By notice of motion filed on 3 February 2020, Qube Logistics (SL) Pty Ltd (the second defendant) seeks leave to file an amended defence and summary dismissal of the amended statement of claim filed on behalf of Michael Chapman (the plaintiff). The second defendant contended that the proceedings against the second defendant were prohibited by s 108 of the Motor Accidents Compensation Act 1999 (NSW) (the Act), since the claim fell within s 3A of the Act. All references to legislation in these reasons are, unless otherwise indicated, references to the Act.
It was common ground that the plaintiff was employed by Gibbo's Transport Pty Ltd (the first defendant) and that the first defendant contracted with the second defendant for the haulage of flour. On 1 August 2016, the truck which the plaintiff usually drove, which was owned by the first defendant, was being repaired. A truck, which was owned by the second defendant, was allocated to the plaintiff. While the plaintiff was driving the truck, which was hauling flour from Manildra Flour Mills to Sydney, the truck rolled.
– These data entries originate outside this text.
(** The part of messages: unpacked, and merged with the one before. *)
Lemma message_read_total d f (c : cell D) clr bs : f ∈ fields (desc d) -> type f = PROTOBUF_C_TYPE_MESSAGE ->
  (List.length bs < N)%nat -> (clr = true -> is_member (shaped desc) f c = true) ->
  reads f match descriptor f with
    | None => Undef
    | Some d =>
        let* subm := unpack d bs in
        let* before := if clr then match c with Msg p => Ok p | Zeroed => Ok None | _ => Undef end else Ok None in
        match subm, before with
        | None, _ => Ok None
        | Some subm, None => Ok (Some (Msg (Some subm)))
        | Some subm, Some before =>
            let* r := merge_messages desc (message_depth before) before subm in
            match r with None => Ok None | Some (_, subm) => Ok (Some (Msg (Some subm))) end
        end
    end.
Proof.
  intros Hf Et HN Hclr.
  pose proof (wf_field desc d (Hwf d) f Hf) as Hok. unfold field_ok in Hok. rewrite Et in Hok. split_andb.
  destruct (descriptor f) as [d'|] eqn:Ed; [|done].
  destruct (Hunpack d' bs) as (r & -> & Hr); [lia|]. cbn [obind].
  assert (exists b, (if clr then match c with Msg p => Ok p | Zeroed => Ok None | _ => Undef end else Ok None) = Ok b /\
    forall m, b = Some m -> message_descriptor m = d' /\ shaped desc m = true) as (b & -> & Hb).
  { destruct clr; [|by exists None]. specialize (Hclr eq_refl). apply is_member_cases in Hclr. rewrite Et, Ed in Hclr.
    destruct Hclr as [->|[->|(m & -> & [= E] & Hm)]]; [by exists None..|]. eexists. split; [done|].
    intros ? [= <-]. by rewrite E. }
  cbn [obind]. destruct r as [subm|]; [|by exists None]. destruct (Hr _ eq_refl) as [<- Hsub].
  assert (Hmsg : forall m, message_descriptor m = message_descriptor subm -> shaped desc m = true ->
    reads f (Ok (Some (Msg (Some m))))).
  { intros m Em Hm. eexists. split; [done|]. intros c' [= <-].
    apply message_element; congruence. }
  destruct b as [before|]; [|by apply Hmsg]. destruct (Hb _ eq_refl) as [Ebd Hbs].
  destruct (merge_total desc Hwf (message_depth before) before subm) as (r & -> & Hres); [done..|]. cbn [obind].
  destruct r as [[em lm]|]; [|by exists None]. destruct (Hres em lm eq_refl) as (_ & ? & _ & ? & _). by apply Hmsg.
Qed.

Lemma parse_required_total d (sm : ScannedMember (D := D)) f c clr : f ∈ fields (desc d) -> sm_sized sm -> (sm_len sm < N)%nat ->
  (clr = true -> is_member (shaped desc) f c = true) -> reads f (parse_required_member desc unpack sm f c clr).
Proof.
  intros Hf (Hpre & Hv & H64 & H32) HN Hclr. unfold parse_required_member.
  pose proof (payload_length sm) as Hpay.
  assert (H1 : wire_type sm = PROTOBUF_C_WIRE_TYPE_VARINT -> exists z, parse_uint32 (sm_len sm) (data sm) = Ok z).
  { intros E. apply parse_uint32_total. specialize (Hv E). unfold sm_len in *. lia. }
  assert (H2 : wire_type sm = PROTOBUF_C_WIRE_TYPE_VARINT -> exists z, parse_uint64 (sm_len sm) (data sm) = Ok z).
  { intros E. apply parse_uint64_total. specialize (Hv E). unfold sm_len in *. lia. }
  assert (H3 : wire_type sm = PROTOBUF_C_WIRE_TYPE_32BIT -> exists z, parse_fixed_uint32 (data sm) = Ok z).
  { intros E. apply little_endian_total. specialize (H32 E). unfold sm_len in *. lia. }
  assert (H4 : wire_type sm = PROTOBUF_C_WIRE_TYPE_64BIT -> exists z, parse_fixed_uint64 (data sm) = Ok z).
  { intros E. apply little_endian_total. specialize (H64 E). unfold sm_len in *. lia. }
  assert (Hcell : clr = true -> match type f with
    | PROTOBUF_C_TYPE_STRING => exists p, get_str c = Ok p
    | PROTOBUF_C_TYPE_BYTES => exists b, get_bytes c = Ok b
    | PROTOBUF_C_TYPE_MESSAGE => c = Zeroed \/ c = Msg None \/
        exists m, c = Msg (Some m) /\ descriptor f = Some (message_descriptor m) /\ shaped desc m = true
    | _ => exists z, get_int c = Ok z end) by (intros E; by apply is_member_cases, Hclr).
  assert (Hn : is_packable_type (type f) = true -> reads f (Ok (Some (Int (parse_boolean (data sm)))))).
  { intros Ht. eexists. split; [done|]. intros c' [= <-]. by apply number_element. }
  destruct (type f) eqn:Et; try (apply Hn; reflexivity);
    try (apply (reads_number sm f); [by rewrite Et|done]);
    try (apply (reads_number sm f _ _) with (conv := fun z => z); [by rewrite Et|done]).
  - destruct (wire_type sm =? _); [|by exists None].
    assert (exists p, (if clr then get_str c else Ok NULL_string) = Ok p) as [p ->].
    { destruct clr; [|eauto]. specialize (Hcell eq_refl). by rewrite ?Et in Hcell. }
    cbn. eexists. split; [done|]. intros c' [= <-]. unfold is_element, typed_element. by rewrite Et.
  - destruct (wire_type sm =? _); [|by exists None].
    assert (exists p, (if clr then get_bytes c else Ok (0, None)) = Ok p) as [p ->].
    { destruct clr; [|eauto]. specialize (Hcell eq_refl). by rewrite ?Et in Hcell. }
    cbn [obind]. eexists. split; [done|]. intros c' [= <-]. unfold is_element, typed_element. rewrite Et.
    assert (El : List.length (sm_payload sm) = (sm_len sm - length_prefix_len sm)%nat) by (unfold sm_payload, sm_len; by rewrite length_drop).
    destruct (Nat.ltb_spec (length_prefix_len sm) (sm_len sm)); rewrite ?Z.eqb_refl, ?El; [apply Z.ltb_lt|apply Z.eqb_eq]; lia.
  - destruct (wire_type sm =? _); [|by exists None]. cbn [negb].
    apply (message_read_total d f c clr); (done || lia).
Qed.

(** *** Arrays *)

Definition reads_members d (cap : ProtobufCFieldDescriptor D -> Z) (r : outcome (option (list (cell D)))) : Prop :=
  exists o, r = Ok o /\ forall ms', o = Some ms' -> struct_with_room desc d cap ms'.

Lemma taken_own f sm n : sm_field sm = Some f -> count_of f sm = Some n -> taken f sm = n.
Proof. intros E E'. unfold taken. by rewrite E, Z.eqb_refl, E'. Qed.

Lemma taken_other f g sm : sm_field sm = Some f -> id g <> id f -> taken g sm = 0.
Proof. intros E Hne. unfold taken. rewrite E. destruct (Z.eqb_spec (id f) (id g)); [congruence|done]. Qed.

(** An array with [k] elements and room for [n] and for the members of [l], and what
    follows if it has [n'] of them. *)
Definition ready d f l ms (k : nat) (n : Z) (array : list (cell D)) : Prop :=
  Z.of_nat k + n + total f l <= Z.of_nat (List.length array) /\
  Forall (fun c => is_element (shaped desc) f c = true) (take k array) /\
  forall n' array', List.length array' = List.length array -> 0 <= n' <= Z.of_nat k + n ->
    Forall (fun c => is_element (shaped desc) f c = true) (take (Z.to_nat n') array') ->
    exists ms', set_repeated f ms n' array' = Ok ms' /\ struct_with_room desc d (fun g => total g l) ms'.

Lemma array_step d f sm l ms n : f ∈ fields (desc d) -> is_repeated f = true -> sm_field sm = Some f -> count_of f sm = Some n ->
  struct_with_room desc d (fun g => total g (sm :: l)) ms ->
  exists k array, repeated_member f ms = Ok (Z.of_nat k, array) /\ ready d f l ms k n array.
Proof.
  intros Hf Hr Es Ec Hms. pose proof (Hms f Hf) as Hm. unfold member_with_room in Hm. rewrite Hr in Hm.
  destruct Hm as (k & p & Hq & Ho & Hk & Hlen & Hp). rewrite total_cons, (taken_own f sm n) in Hlen by done.
  exists (Z.to_nat k), (elements p). unfold repeated_member. rewrite (at_member_some _ _ _ _ Hq), (at_member_some _ _ _ _ Ho).
  cbn [get_int get_arr obind]. rewrite Z2Nat.id by done. split; [done|]. split; [lia|]. split; [done|].
  intros n' array' Hl Hn' Ha. unfold set_repeated. pose proof (wf_slots desc d (Hwf d) f Hf) as Hne.
  destruct (set_o_then_q f ms n' (Arr (Some array')) _ _ Hne Hq Ho) as [-> E]. cbn [obind]. rewrite E. eexists. split; [done|].
  eapply (put2_array desc Hwf d (fun g => total g (sm :: l))); [done..| |lia| |done].
  - intros g _ Hg. by rewrite total_cons, (taken_other f).
  - cbn [elements]. lia.
Qed.

Lemma repeated_total d f sm l ms : f ∈ fields (desc d) -> is_repeated f = true -> sm_ok d N sm -> sm_field sm = Some f ->
  is_packed f (wire_type sm) = false -> struct_with_room desc d (fun g => total g (sm :: l)) ms ->
  reads_members d (fun g => total g l) (parse_repeated_member desc unpack sm f ms).
Proof.
  intros Hf Hr (Hsz & HN & _) Es Hpk Hms. assert (Ec : count_of f sm = Some 1) by (unfold count_of; by rewrite Hpk).
  destruct (array_step d f sm l ms 1 Hf Hr Es Ec Hms) as (k & array & E & Hlen & Ha & Hset).
  unfold parse_repeated_member. rewrite E. cbn [obind]. pose proof (total_nonneg f l).
  destruct (parse_required_total d sm f Garbage false Hf Hsz HN ltac:(done)) as (c & -> & Hc). cbn [obind].
  destruct c as [c|]; [|by exists None]. rewrite Nat2Z.id.
  destruct (set_element_total (fun c => is_element (shaped desc) f c = true) array k c) as (array' & -> & Hl & Ha'); [lia|done|by apply Hc|].
  cbn [obind]. destruct (Hset (Z.of_nat k + 1) array') as (ms' & -> & Hms'); [done|lia| |].
  - by replace (Z.to_nat (Z.of_nat k + 1)) with (S k) by lia.
  - cbn [obind]. eexists. split; [done|]. by intros ? [= <-].
Qed.

Lemma varints_total d f l ms k n array parse bs : is_packable_type (type f) = true -> ready d f l ms k n array ->
  max_b128_numbers bs <= n -> (forall s at', (1 <= s <= List.length at')%nat -> exists z, parse s at' = Ok z) ->
  reads_members d (fun g => total g l)
    (let* r := packed_loop (S (List.length bs)) parse bs array k in
     match r with None => Ok None | Some (n, array) => let* ms := set_repeated f ms (Z.of_nat n) array in Ok (Some ms) end).
Proof.
  intros Ht (Hlen & Ha & Hset) Hn Hparse. pose proof (total_nonneg f l).
  destruct (packed_loop_total (fun c => is_element (shaped desc) f c = true) (fun z => number_element f z Ht) parse Hparse
    (S (List.length bs)) bs array k) as (r & -> & Hres); [lia|lia|done|]. cbn [obind].
  destruct r as [[n' array']|]; [|by exists None]. destruct (Hres _ _ eq_refl) as (Hl & Ha' & Hn').
  destruct (Hset (Z.of_nat n') array') as (ms' & -> & Hms'); [done|lia|by rewrite Nat2Z.id|]. cbn [obind].
  eexists. split; [done|]. by intros ? [= <-].
Qed.

Lemma copied_total d f l ms k n array siz parse bs : is_packable_type (type f) = true -> ready d f l ms k n array ->
  Z.of_nat (List.length bs) / Z.of_nat siz <= n -> (forall at', (siz <= List.length at')%nat -> exists z, parse at' = Ok z) ->
  reads_members d (fun g => total g l)
    (let* array := copy_loop (List.length bs / siz) siz parse bs array k in
     let* ms := set_repeated f ms (Z.of_nat k + Z.of_nat (List.length bs / siz)) array in Ok (Some ms)).
Proof.
  intros Ht (Hlen & Ha & Hset) Hn Hparse. pose proof (total_nonneg f l). rewrite <-Nat2Z.inj_div in Hn.
  set (count := (List.length bs / siz)%nat) in *.
  assert (count * siz <= List.length bs)%nat by (rewrite Nat.mul_comm; apply Nat.Div0.mul_div_le).
  destruct (copy_loop_total (fun c => is_element (shaped desc) f c = true) (fun z => number_element f z Ht) siz parse Hparse
    count bs array k) as (array' & -> & Hl & Ha'); [done|lia|done|]. cbn [obind].
  destruct (Hset (Z.of_nat k + Z.of_nat count) array') as (ms' & -> & Hms'); [done|lia| |].
  - by replace (Z.to_nat (Z.of_nat k + Z.of_nat count)) with (k + count)%nat by lia.
  - cbn [obind]. eexists. split; [done|]. by intros ? [= <-].
Qed.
The plaintiff suffered substantial injuries, including traumatic brain injuries, as a consequence.
It was common ground that the plaintiff has not obtained a certificate from the Personal Injury Commission of NSW (PIC) pursuant to either s 92 or s 94 of the Act.
Before addressing the substance of the submissions, it is convenient to set out the procedural chronology, in so far as it may bear on the second defendant's application.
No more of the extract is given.